[REQUIREMENT]: Copy the records exactly. Include every line.

[PROVIDED ENTRIES]:
(* ===== verification/_CoqProject ===== *)
-Q . S2P
Prelude.v
Dtx.v
CrossShard.v
Tcc.v
Saga.v
ThreePc.v
CircuitBreaker.v
Coherence.v
SqlText.v
Dialect.v
VendorDialects.v
AnalyticDialects.v
Dialects.v
Value.v
Transaction.v
QueryBuilder.v
QueryParams.v
CoreQuery.v
CoreWhere.v
PgPlaceholders.v
CoreRead.v
CoreBind.v
DynamicSql.v
DynamicFacts.v
DynamicXml.v
L1Cache.v
LruOrder.v
L2Cache.v
SingleFlight.v
WriteBehind.v
PreparedCache.v
Pool.v
PoolFacts.v
RateLimit.v
AuditChain.v
Sharding.v
Queue.v
QueueTasks.v
DeadLetters.v
DelayQueue.v
SqlSplice.v
DataPermission.v
DynamicFilter.v
SmallVec.v
Bloom.v
Masking.v
MaskingRules.v
Conflict.v
Rebalancer.v
Concurrency.v
Tenancy.v
OptimisticLock.v
EagerLoading.v
MultiLevel.v
ChangeTracker.v
ReadWrite.v
Failover.v
Xa.v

[RESPONSE TO THIS TASK]:
(* ===== verification/_CoqProject ===== *)
-Q . S2P
Prelude.v
Dtx.v
CrossShard.v
Tcc.v
Saga.v
ThreePc.v
CircuitBreaker.v
Coherence.v
SqlText.v
Dialect.v
VendorDialects.v
AnalyticDialects.v
Dialects.v
Value.v
Transaction.v
QueryBuilder.v
QueryParams.v
CoreQuery.v
CoreWhere.v
PgPlaceholders.v
CoreRead.v
CoreBind.v
DynamicSql.v
DynamicFacts.v
DynamicXml.v
L1Cache.v
LruOrder.v
L2Cache.v
SingleFlight.v
WriteBehind.v
PreparedCache.v
Pool.v
PoolFacts.v
RateLimit.v
AuditChain.v
Sharding.v
Queue.v
QueueTasks.v
DeadLetters.v
DelayQueue.v
SqlSplice.v
DataPermission.v
DynamicFilter.v
SmallVec.v
Bloom.v
Masking.v
MaskingRules.v
Conflict.v
Rebalancer.v
Concurrency.v
Tenancy.v
OptimisticLock.v
EagerLoading.v
MultiLevel.v
ChangeTracker.v
ReadWrite.v
Failover.v
Xa.v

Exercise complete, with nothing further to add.